Using GitHub Secrets involves three distinct steps: creating the secret in the repository settings, injecting it into the workflow via the YAML file, and accessing it within your test code.

Here is the step-by-step process:

Step 1: Add the Secret to GitHub

  1. Navigate to your repository on GitHub.

  2. Click on the Settings tab.

  3. In the left sidebar, go to Secrets and variables > Actions.

  4. Click New repository secret.

  5. Name: Give it a name (convention is usually uppercase, e.g., DB_PASSWORD or API_KEY).

  6. Secret: Paste your secure string.

  7. Click Add secret.

Step 2: Expose the Secret in your Workflow

Secrets are not automatically available to your build steps for security reasons. You must explicitly map them to an Environment Variable in your .github/workflows/your_workflow.yml file.

name: Run Rapise Tests

# This makes the workflow manually triggerable from the Actions tab.
# It's the direct equivalent of Azure DevOps' "trigger: none".
on:
  workflow_dispatch:

jobs:
  run-rapise:
    # This is the equivalent of "pool: vmImage: ubuntu-latest"
    runs-on: ubuntu-latest

    steps:
    # Step 1: Check out the repository code
    # This is done automatically in Azure DevOps, but it is a required explicit step in GitHub Actions.
    - name: Check out repository
      uses: actions/checkout@v4

    # Step 2: Install Node.js
    # This is the equivalent of the "NodeTool@0" task.
    - name: Install Node.js 22
      uses: actions/setup-node@v4
      with:
        node-version: '22.x'

    # Step 3: Install Rapise
    # The 'run' keyword is the equivalent of 'script'.
    - name: Install Rapise
      run: |
        echo "Installing Rapise..."
        npm install rapise.tgz

    # Step 4: Run the Rapise Launcher
    - name: Run Rapise Launcher
      # This is where you inject the secret
      env:
        # Left side: Name of the variable inside your code/terminal
        # Right side: The reference to the GitHub Secret
        MY_TEST_PASSWORD: ${{ secrets.DB_PASSWORD }}    
      run: |
        echo "Launching Rapise..."
        npx rapiselauncher -c RepositoryConnection.xml -t 925 --details --param "g_browserLibrary=Selenium - ChromeHeadless"

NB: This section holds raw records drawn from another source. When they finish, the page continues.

(** * mcp-ai-server: the JSON-RPC session layer, the tool registry and the
      stdio connection, embedded from the Go sources.

    - protocol types and classification: [src/unnamed/part_004] (package mcp)
    - tool registry: [src/internal/tools/manager.go]
    - stdio server: [src/unnamed/part_005]
    - WebSocket server: [src/unnamed/part_003] (second document, package mcp)
    - stdio connection: [src/internal/mcp/connection.go]

    Go values are modelled as follows.  A [string] is a Go string (bytes).
    An [interface{}] holding what encoding/json decodes is a [value]; a
    [float64] that came out of a JSON number is finite, so it is kept as the
    rational it denotes ([Qc]), which gives Go's [==] on such numbers.  A
    pointer that may be nil is an [option].  Go's [error] is the text of its
    [Error()] method, and a nil error is [None]. *)

From Stdlib Require Import ZArith QArith Qcanon DecimalString.
From stdpp Require Import gmap strings list fin_maps.

#[local] Set Warnings "-register-all,-clear-no-such-hyp".
#[local] Open Scope string_scope.

(** ** Dynamic values *)

(** What an [interface{}] holds after [json.Unmarshal]: nil, bool, float64,
    string, []interface{} or map[string]interface{}. *)
Inductive value : Type :=
  | VNil
  | VBool (b : bool)
  | VFloat64 (x : Qc)
  | VString (s : string)
  | VSlice (l : list value)
  | VMap (m : gmap string value).

(** [map[string]interface{}]: a nil map or a map. *)
Definition GoMap : Type := option (gmap string value).

(** [m[k]] on a possibly nil map. *)
Definition index (m : GoMap) (k : string) : option value :=
  match m with
  | Some m => m !! k
  | None => None
  end.

(** [v.(string)] and [v.(map[string]interface{})] in their two-result form,
    applied to the outcome of [m[k]] (a missing key gives the nil interface,
    on which both assertions fail). *)
Definition assert_string (v : option value) : option string :=
  match v with
  | Some (VString s) => Some s
  | _ => None
  end.

Definition assert_map (v : option value) : option (gmap string value) :=
  match v with
  | Some (VMap m) => Some m
  | _ => None
  end.

Definition error : Type := string.

(** [json.RawMessage]: no bytes at all, or the text of one JSON value, which
    is represented by that value. *)
Definition RawMessage : Type := option value.

(** ** Protocol types (package mcp) *)

Record ClientInfo := mkClientInfo {
  ClientInfo_Name : string;
  ClientInfo_Version : string }.

Record ServerInfo := mkServerInfo {
  ServerInfo_Name : string;
  ServerInfo_Version : string }.

Record InitializeParams := mkInitializeParams {
  InitializeParams_ProtocolVersion : string;
  InitializeParams_Capabilities : GoMap;
  InitializeParams_ClientInfo : option ClientInfo }.

Record InitializeResult := mkInitializeResult {
  InitializeResult_ProtocolVersion : string;
  InitializeResult_Capabilities : GoMap;
  InitializeResult_ServerInfo : option ServerInfo }.

Record Tool := mkTool {
  Name : string;
  Description : string;
  InputSchema : GoMap }.

Record ToolCallParams := mkToolCallParams {
  ToolCallParams_Name : string;
  ToolCallParams_Arguments : GoMap }.

Record Content := mkContent {
  Type_ : string;
  Text : string }.

Record ToolCallResult := mkToolCallResult {
  ToolCallResult_Content : list Content }.

Record ResourceReadParams := mkResourceReadParams {
  URI : string }.

Record ResourceReadResult := mkResourceReadResult {
  Contents : list Content;
  MimeType : string }.

(** The values this program stores in the [interface{}] fields [Result] and
    [Data] of a message: a decoded JSON value (on the receiving side) or one
    of the Go values the servers put there.  Only [Dyn VNil] is the nil
    interface: a nil [*ToolCallResult] stored in an interface is not nil. *)
Inductive any : Type :=
  | Dyn (v : value)
  | OfInitializeResult (r : InitializeResult)
  | OfToolList (tools : list Tool)
      (* map[string]interface{}{"tools": tools} *)
  | OfToolCallResultPtr (p : option ToolCallResult)
  | OfToolCallResult (r : ToolCallResult)
  | OfResourceReadResult (r : ResourceReadResult).

Definition nil : any := Dyn VNil.

Definition is_nil (a : any) : bool :=
  match a with
  | Dyn VNil => true
  | _ => false
  end.

(** [p == nil] on a pointer. *)
Definition nilptr {A : Type} (p : option A) : bool :=
  match p with
  | Some _ => false
  | None => true
  end.

Module Error.
Record t := mk {
  Code : Z;
  Message : string;
  Data : any }.
End Error.

(** The identifier of a message is nil or a decoded JSON value: the servers
    copy the one they decoded, and [StdioClient] only sets strings. *)
Record Message := mkMessage {
  JSONRPC : string;
  ID : value;
  Method : string;
  Params : RawMessage;
  Result : any;
  Error : option Error.t }.

Definition id_nil (v : value) : bool :=
  match v with
  | VNil => true
  | _ => false
  end.

Definition JSONRPCVersion : string := "2.0".
Definition ProtocolVersion : string := "2024-11-05".

Definition ParseErrorCode : Z := (-32700)%Z.
Definition InvalidRequestCode : Z := (-32600)%Z.
Definition MethodNotFoundCode : Z := (-32601)%Z.
Definition InvalidParamsCode : Z := (-32602)%Z.
Definition InternalErrorCode : Z := (-32603)%Z.
Definition ServerErrorCode : Z := (-32000)%Z.

Definition NewResponse (id : value) (result : any) : Message :=
  {| JSONRPC := JSONRPCVersion; ID := id; Method := ""; Params := None;
     Result := result; Error := None |}.

Definition NewErrorResponse (id : value) (code : Z) (message : string)
    (data : any) : Message :=
  {| JSONRPC := JSONRPCVersion; ID := id; Method := ""; Params := None;
     Result := nil;
     Error := Some {| Error.Code := code; Error.Message := message;
                      Error.Data := data |} |}.

Definition Validate (m : Message) : option error :=
  if bool_decide (JSONRPC m ≠ JSONRPCVersion) then
    Some ("invalid JSON-RPC version: " ++ JSONRPC m)
  else if bool_decide (Method m = "") && is_nil (Result m) && nilptr (Error m)
  then Some "message must have method, result, or error"
  else None.

Definition IsRequest (m : Message) : bool :=
  bool_decide (Method m ≠ "") && negb (id_nil (ID m)).

Definition IsResponse (m : Message) : bool :=
  (negb (is_nil (Result m)) || negb (nilptr (Error m))) && negb (id_nil (ID m)).
(** The object a successful constructor returns and the events it logs,
    branch by branch (lines 52, 55, 58). *)
Lemma init_ok_inv (a : Init.Args) (log0 log1 : list Event) (m : Model) :
  init a log0 = (Ok m, log1) ->
  exists base,
    TransitModel_init (Init.nldc a) (Init.nthr a) (Init.interpolate a)
                      (Init.supersampling a) (Init.exptime a)
                      (Init.eclipse a) (Init.kwargs a) = Ok base
    /\ if String.eqb (Init.model a) "chromosphere" then
         m = mk_MandelAgol base (interpolate_flag a) Bound_eval_chromosphere None
         /\ log1 = log0 ++ [SuperInit]
       else if String.eqb (Init.model a) "uniform" || Z.eqb (Init.nldc a) 0 then
         m = mk_MandelAgol base (interpolate_flag a) Bound_eval_uniform None
         /\ log1 = log0 ++ [SuperInit]
       else if String.eqb (Init.model a) "interpolated_quadratic"
               || truthy (interpolate_flag a) then
         exists t,
           calculate_interpolation_tables ma (fst (Init.klims a))
               (snd (Init.klims a)) (Init.nk a) (Init.nz a) = Ok t
           /\ m = mk_MandelAgol base (interpolate_flag a) Bound_eval_quadratic
                    (Some (mk_InterpAttrs (t_ed t) (t_le t) (t_ld t) (t_kt t)
                             (t_zt t) (Init.klims a) (Init.nk a) (Init.nz a)))
           /\ log1 = log0 ++ [SuperInit;
                              BuildTables (fst (Init.klims a)) (snd (Init.klims a))
                                          (Init.nk a) (Init.nz a)]
       else
         m = mk_MandelAgol base (interpolate_flag a) Bound_eval_quadratic None
         /\ log1 = log0 ++ [SuperInit].
Proof.
  unfold __init__, bind, assert_, emit, lift, ret, raise.
  destruct (existsb (String.eqb (Init.model a)) models); [| discriminate].
  destruct (existsb (Z.eqb (Init.nldc a)) [0; 2]%Z); [| discriminate].
  destruct (TransitModel_init _ _ _ _ _ _ _) as [base | e]; [| discriminate].
  intros H. exists base. split; [reflexivity |].
  destruct (String.eqb (Init.model a) "chromosphere").
  - injection H as <- <-. now split.
  - destruct (String.eqb (Init.model a) "uniform" || Z.eqb (Init.nldc a) 0).
    + injection H as <- <-. now split.
    + destruct (String.eqb (Init.model a) "interpolated_quadratic"
                || truthy (interpolate_flag a)).
      * destruct (calculate_interpolation_tables ma _ _ _ _) as [t | e];
          [| discriminate].
        injection H as <- <-. exists t. repeat split.
        now rewrite <- app_assoc.
      * injection H as <- <-. now split.
Qed.

Lemma invoke_logs (call : KernelCall) (log : list Event) :
  invoke ma call log = (answer ma call, log ++ [Kernel call]).
Proof. reflexivity. Qed.

(** The tail of [__call__] after a kernel call. *)
Lemma call_after_invoke (m : Model) z k u c log (call : KernelCall) :
  call_eval ma m z k u c log = (answer ma call, log ++ [Kernel call]) ->
  __call__ ma m z k u c log
  = (match answer ma call with
     | Ok flux => ravel_single flux
     | Raise e => Raise e
     end, log ++ [Kernel call]).
Proof.
  intros H. unfold __call__, bind. rewrite H.
  now destruct (answer ma call).
Qed.

(** A model bound to [_eval_uniform] calls [ma.eval_uniform(z, k, c)]. *)
Lemma call_uniform (m : Model) z k u c log :
  _eval m = Bound_eval_uniform ->
  __call__ ma m z k u c log
  = (match eval_uniform ma z k c with
     | Ok flux => ravel_single flux
     | Raise e => Raise e
     end, log ++ [Kernel (CallUniform z k c)]).
Proof.
  intros H. apply (call_after_invoke m z k u c log (CallUniform z k c)).
  unfold call_eval. now rewrite H.
Qed.

(** A model bound to [_eval_chromosphere] calls
    [ma.eval_chromosphere(z, k, c)]. *)
Lemma call_chromosphere (m : Model) z k u c log :
  _eval m = Bound_eval_chromosphere ->
  __call__ ma m z k u c log
  = (match eval_chromosphere ma z k c with
     | Ok flux => ravel_single flux
     | Raise e => Raise e
     end, log ++ [Kernel (CallChromosphere z k c)]).
Proof.
  intros H. apply (call_after_invoke m z k u c log (CallChromosphere z k c)).
  unfold call_eval. now rewrite H.
Qed.

(** A model bound to [_eval_quadratic]: the three ways an evaluation goes. *)
Lemma call_quadratic (m : Model) z k u c log :
  _eval m = Bound_eval_quadratic ->
  let u' := ravel (asarray u) in
  match per_passband c (Nat.div (size u') 2) with
  | Raise e => __call__ ma m z k u c log = (Raise e, log)
  | Ok c' =>
      if truthy (interpolate m) then
        match interp m with
        | None => __call__ ma m z k u c log = (Raise (AttributeError "ed"), log)
        | Some t =>
            let call := CallQuadIp z k u' c' (ed t) (ld t) (le t) (kt t) (zt t) in
            __call__ ma m z k u c log
            = (match answer ma call with
               | Ok flux => ravel_single flux
               | Raise e => Raise e
               end, log ++ [Kernel call])
        end
      else
        let call := CallQuad z k u' c' in
        __call__ ma m z k u c log
        = (match answer ma call with
           | Ok flux => ravel_single flux
           | Raise e => Raise e
           end, log ++ [Kernel call])
  end.
Proof.
  intros H u'.
  destruct (per_passband c (Nat.div (size u') 2)) as [c' | e] eqn:Hc.
  - destruct (truthy (interpolate m)) eqn:Hflag.
    + destruct (interp m) as [t |] eqn:Ht.
      * cbv zeta. apply call_after_invoke.
        unfold call_eval, _eval_quadratic, bind, lift, tables_of. rewrite H.
        fold u'. rewrite Hc, Hflag, Ht. reflexivity.
      * unfold __call__, call_eval, _eval_quadratic, bind, lift, tables_of.
        rewrite H. fold u'. rewrite Hc, Hflag, Ht. reflexivity.
    + cbv zeta. apply call_after_invoke.
      unfold call_eval, _eval_quadratic, bind, lift. rewrite H.
      fold u'. rewrite Hc, Hflag. reflexivity.
  - unfold __call__, call_eval, _eval_quadratic, bind, lift. rewrite H.
    fold u'. rewrite Hc. reflexivity.
Qed.

Lemma uniform_runs_only (m : Model) :
  _eval m = Bound_eval_uniform -> runs_only ma m K_eval_uniform.
Proof.
  intros H z k u c log. eexists. exists [Kernel (CallUniform z k c)].
  split; [now apply call_uniform |]. right. now eexists.
Qed.

Lemma chromosphere_runs_only (m : Model) :
  _eval m = Bound_eval_chromosphere -> runs_only ma m K_eval_chromosphere.
Proof.
  intros H z k u c log. eexists. exists [Kernel (CallChromosphere z k c)].
  split; [now apply call_chromosphere |]. right. now eexists.
Qed.

Lemma quadratic_runs_only (m : Model) :
  _eval m = Bound_eval_quadratic ->
  runs_only ma m (if truthy (interpolate m) then K_eval_quad_ip else K_eval_quad).
Proof.
  intros H z k u c log.
  pose proof (call_quadratic m z k u c log H) as Hq. cbv zeta in Hq.
  destruct (per_passband c _) as [c' | e].
  - destruct (truthy (interpolate m)).
    + destruct (interp m) as [t |].
      * eexists. eexists. split; [exact Hq |]. right. now eexists.
      * exists (Raise (AttributeError "ed")), []. rewrite app_nil_r.
        split; [exact Hq |]. left. split; [reflexivity | now eexists].
    + eexists. eexists. split; [exact Hq |]. right. now eexists.
  - exists (Raise e), []. rewrite app_nil_r.
    split; [exact Hq |]. left. split; [reflexivity | now eexists].
Qed.

(** C2. For every configuration the constructor accepts, an evaluation
    reaches the back end through one kernel only, fixed at construction:
    [eval_chromosphere] for model "chromosphere"; [eval_uniform] for model
    "uniform" and for any other non-chromosphere model constructed with
    [nldc = 0]; for model "quadratic" with [nldc = 2], the lookup kernel
    [eval_quad_ip] when the interpolation flag ([interpolate] or the [lerp]
    keyword) is set and the exact kernel [eval_quad] when it is not; for
    model "interpolated_quadratic" with [nldc = 2] and the flag set, the
    lookup kernel [eval_quad_ip]. *)
Theorem init_selects_kernel (a : Init.Args) (log0 log1 : list Event) (m : Model) :
  init a log0 = (Ok m, log1) ->
  (Init.model a = "chromosphere"%string -> runs_only ma m K_eval_chromosphere)
  /\ (Init.model a = "uniform"%string -> runs_only ma m K_eval_uniform)
  /\ (Init.model a <> "chromosphere"%string -> Init.nldc a = 0%Z ->
      runs_only ma m K_eval_uniform)
  /\ (Init.model a = "quadratic"%string -> Init.nldc a <> 0%Z ->
      runs_only ma m (if truthy (interpolate_flag a)
                      then K_eval_quad_ip else K_eval_quad))
  /\ (Init.model a = "interpolated_quadratic"%string -> Init.nldc a <> 0%Z ->
      truthy (interpolate_flag a) = true ->
      runs_only ma m K_eval_quad_ip).
Proof.
  intros Hinit. destruct (init_ok_inv a log0 Hinit) as [base [_ Hbranch]].
  repeat split.
  - intros Hm. rewrite Hm in Hbranch. simpl in Hbranch.
    destruct Hbranch as [-> _]. now apply chromosphere_runs_only.
  - intros Hm. rewrite Hm in Hbranch. simpl in Hbranch.
    destruct Hbranch as [-> _]. now apply uniform_runs_only.
  - intros Hm Hn. apply String.eqb_neq in Hm. rewrite Hm, Hn in Hbranch.
    rewrite orb_true_r in Hbranch.
    destruct Hbranch as [-> _]. now apply uniform_runs_only.
  - intros Hm Hn. apply Z.eqb_neq in Hn. rewrite Hm, Hn in Hbranch.
    simpl in Hbranch.
    destruct (truthy (interpolate_flag a)) eqn:Hflag.
    + destruct Hbranch as [t [_ [-> _]]].
      pose proof (@quadratic_runs_only
                    (mk_MandelAgol base (interpolate_flag a) Bound_eval_quadratic
                       (Some (mk_InterpAttrs (t_ed t) (t_le t) (t_ld t) (t_kt t)
                                (t_zt t) (Init.klims a) (Init.nk a) (Init.nz a))))
                    eq_refl) as Hq.
      simpl in Hq. now rewrite Hflag in Hq.
    + destruct Hbranch as [-> _].
      pose proof (@quadratic_runs_only
                    (mk_MandelAgol base (interpolate_flag a) Bound_eval_quadratic
                       None) eq_refl) as Hq.
      simpl in Hq. now rewrite Hflag in Hq.
  - intros Hm Hn Hflag. apply Z.eqb_neq in Hn. rewrite Hm, Hn in Hbranch.
    simpl in Hbranch. destruct Hbranch as [t [_ [-> _]]].
    pose proof (@quadratic_runs_only
                  (mk_MandelAgol base (interpolate_flag a) Bound_eval_quadratic
                     (Some (mk_InterpAttrs (t_ed t) (t_le t) (t_ld t) (t_kt t)
                              (t_zt t) (Init.klims a) (Init.nk a) (Init.nz a))))
                  eq_refl) as Hq.
    simpl in Hq. now rewrite Hflag in Hq.
Qed.

Lemma Tables_eta (t : Tables) :
  mk_Tables (t_ed t) (t_le t) (t_ld t) (t_kt t) (t_zt t) = t.
Proof. now destruct t. Qed.

(** An evaluation builds no table, and a lookup call it makes is handed the
    arrays stored on the model. *)
Lemma call_reads_stored_tables (m : Model) z k u c log :
  exists (r : Result ndarray) (evs : list Event),
    __call__ ma m z k u c log = (r, log ++ evs)
    /\ tables_built evs = 0%nat
    /\ forall call tabs,
        In (Kernel call) evs -> tables_passed call = Some tabs ->
        exists t, interp m = Some t
                  /\ tabs = mk_Tables (ed t) (le t) (ld t) (kt t) (zt t).
Proof.
  destruct (_eval m) eqn:Hev.
  - eexists. exists [Kernel (CallUniform z k c)].
    split; [now apply call_uniform |]. split; [reflexivity |].
    intros call tabs [Hin | []] Hp. injection Hin as <-. discriminate.
  - eexists. exists [Kernel (CallChromosphere z k c)].
    split; [now apply call_chromosphere |]. split; [reflexivity |].
    intros call tabs [Hin | []] Hp. injection Hin as <-. discriminate.
  - pose proof (call_quadratic m z k u c log Hev) as Hq. cbv zeta in Hq.
    destruct (per_passband c _) as [c' | e].
    + destruct (truthy (interpolate m)).
      * destruct (interp m) as [t |].
        -- eexists. eexists. split; [exact Hq |]. split; [reflexivity |].
           intros call tabs [Hin | []] Hp. injection Hin as <-.
           injection Hp as <-. now exists t.
        -- exists (Raise (AttributeError "ed")), []. rewrite app_nil_r.
           split; [exact Hq |]. split; [reflexivity |]. intros ? ? [].
      * eexists. eexists. split; [exact Hq |]. split; [reflexivity |].
        intros call tabs [Hin | []] Hp. injection Hin as <-. discriminate.
    + exists (Raise e), []. rewrite app_nil_r.
      split; [exact Hq |]. split; [reflexivity |]. intros ? ? [].
Qed.

(** C5. The table is built by the constructor, not by an evaluation.  A
    successful construction calls [calculate_interpolation_tables] exactly
    once, on [(klims[0], klims[1], nk, nz)], when the configuration reaches
    line 59 (model neither "chromosphere" nor "uniform", [nldc] not 0, and
    model "interpolated_quadratic" or the interpolation flag set) and stores
    what it returns; otherwise it builds nothing and stores no table.
    Afterwards no evaluation builds a table, and every call of the lookup
    kernel is handed the arrays the constructor stored. *)
Theorem tables_are_built_by_the_constructor
        (a : Init.Args) (log0 log1 : list Event) (m : Model) :
  init a log0 = (Ok m, log1) ->
  (exists evs,
      log1 = log0 ++ evs
      /\ tables_built evs = (if reaches_table_build a then 1 else 0)%nat
      /\ (reaches_table_build a = true ->
          In (BuildTables (fst (Init.klims a)) (snd (Init.klims a))
                          (Init.nk a) (Init.nz a)) evs))
  /\ (reaches_table_build a = false -> interp m = None)
  /\ (reaches_table_build a = true ->
      exists t,
        calculate_interpolation_tables ma (fst (Init.klims a))
            (snd (Init.klims a)) (Init.nk a) (Init.nz a) = Ok t
        /\ interp m = Some (mk_InterpAttrs (t_ed t) (t_le t) (t_ld t) (t_kt t)
                              (t_zt t) (Init.klims a) (Init.nk a) (Init.nz a)))
  /\ (forall z k u c log,
         exists (r : Result ndarray) (evs : list Event),
           __call__ ma m z k u c log = (r, log ++ evs)
           /\ tables_built evs = 0%nat
           /\ forall call tabs,
               In (Kernel call) evs -> tables_passed call = Some tabs ->
               calculate_interpolation_tables ma (fst (Init.klims a))
                   (snd (Init.klims a)) (Init.nk a) (Init.nz a) = Ok tabs).
Proof.
  intros Hinit. destruct (init_ok_inv a log0 Hinit) as [base [_ Hbranch]].
  unfold reaches_table_build.
  destruct (String.eqb (Init.model a) "chromosphere");
    [| destruct (String.eqb (Init.model a) "uniform" || Z.eqb (Init.nldc a) 0);
       [| destruct (String.eqb (Init.model a) "interpolated_quadratic"
                    || truthy (interpolate_flag a)) ] ];
    simpl.
  1, 2, 4:
    destruct Hbranch as [-> ->]; split;
    [ exists [SuperInit]; repeat split; discriminate
    | split; [reflexivity | split; [discriminate |] ] ];
    intros z k u c log;
    match goal with
    | |- context [__call__ ma ?obj _ _ _ _ _] =>
        destruct (call_reads_stored_tables obj z k u c log)
          as [r [evs [Hcall [Hbuilt Hpass]]]]
    end;
    exists r, evs; split; [exact Hcall | split; [exact Hbuilt |] ];
    intros call tabs Hin Hp;
    destruct (Hpass call tabs Hin Hp) as [t [Hnone _]]; discriminate.
  destruct Hbranch as [t [Hcalc [-> ->]]]. split.
  - eexists. split; [reflexivity |]. split; [reflexivity |].
    intros _. right. now left.
  - split; [discriminate |]. split; [intros _; now exists t |].
    intros z k u c log.
    match goal with
    | |- context [__call__ ma ?obj _ _ _ _ _] =>
        destruct (call_reads_stored_tables obj z k u c log)
          as [r [evs [Hcall [Hbuilt Hpass]]]]
    end.
    exists r, evs. split; [exact Hcall | split; [exact Hbuilt |] ].
    intros call tabs Hin Hp.
    destruct (Hpass call tabs Hin Hp) as [t' [Hsome ->]].
    simpl in Hsome. injection Hsome as <-. simpl.
    now rewrite Tables_eta.
Qed.
Lemma ravel_single_data (f flux : ndarray) :
  ravel_single f = Ok flux ->
  data flux = data f /\ (shape flux = shape f \/ shape flux = [size f]).
Proof.
  unfold ravel_single, shape0. destruct (shape f) as [| d0 rest] eqn:Hs;
    [discriminate |].
  destruct (Nat.eqb d0 1); intros H; injection H as <-.
  - split; [reflexivity | now right].
  - split; [reflexivity | left; now rewrite Hs].
Qed.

Step 3: Access the Secret in your Code

Once mapped to an environment variable in Step 2, your code accesses it exactly like any other system environment variable.

const password = process.env.MY_TEST_PASSWORD;

Important Security Notes

  1. Log Masking: GitHub Actions automatically attempts to mask secrets. If your code prints the password to the console (e.g., console.log(password)), GitHub will replace the actual password with *** in the logs. However, do not rely on this. You should never intentionally print secrets to the logs.

  2. Pull Requests from Forks: By default, secrets are not passed to Pull Requests that come from forked repositories (e.g., if an open-source contributor submits code). This prevents malicious code in a PR from stealing your secrets.

  3. GITHUB_TOKEN: GitHub provides a built-in secret called GITHUB_TOKEN for authenticating with the GitHub API. You do not need to create this manually; it is available automatically via ${{ secrets.GITHUB_TOKEN }}.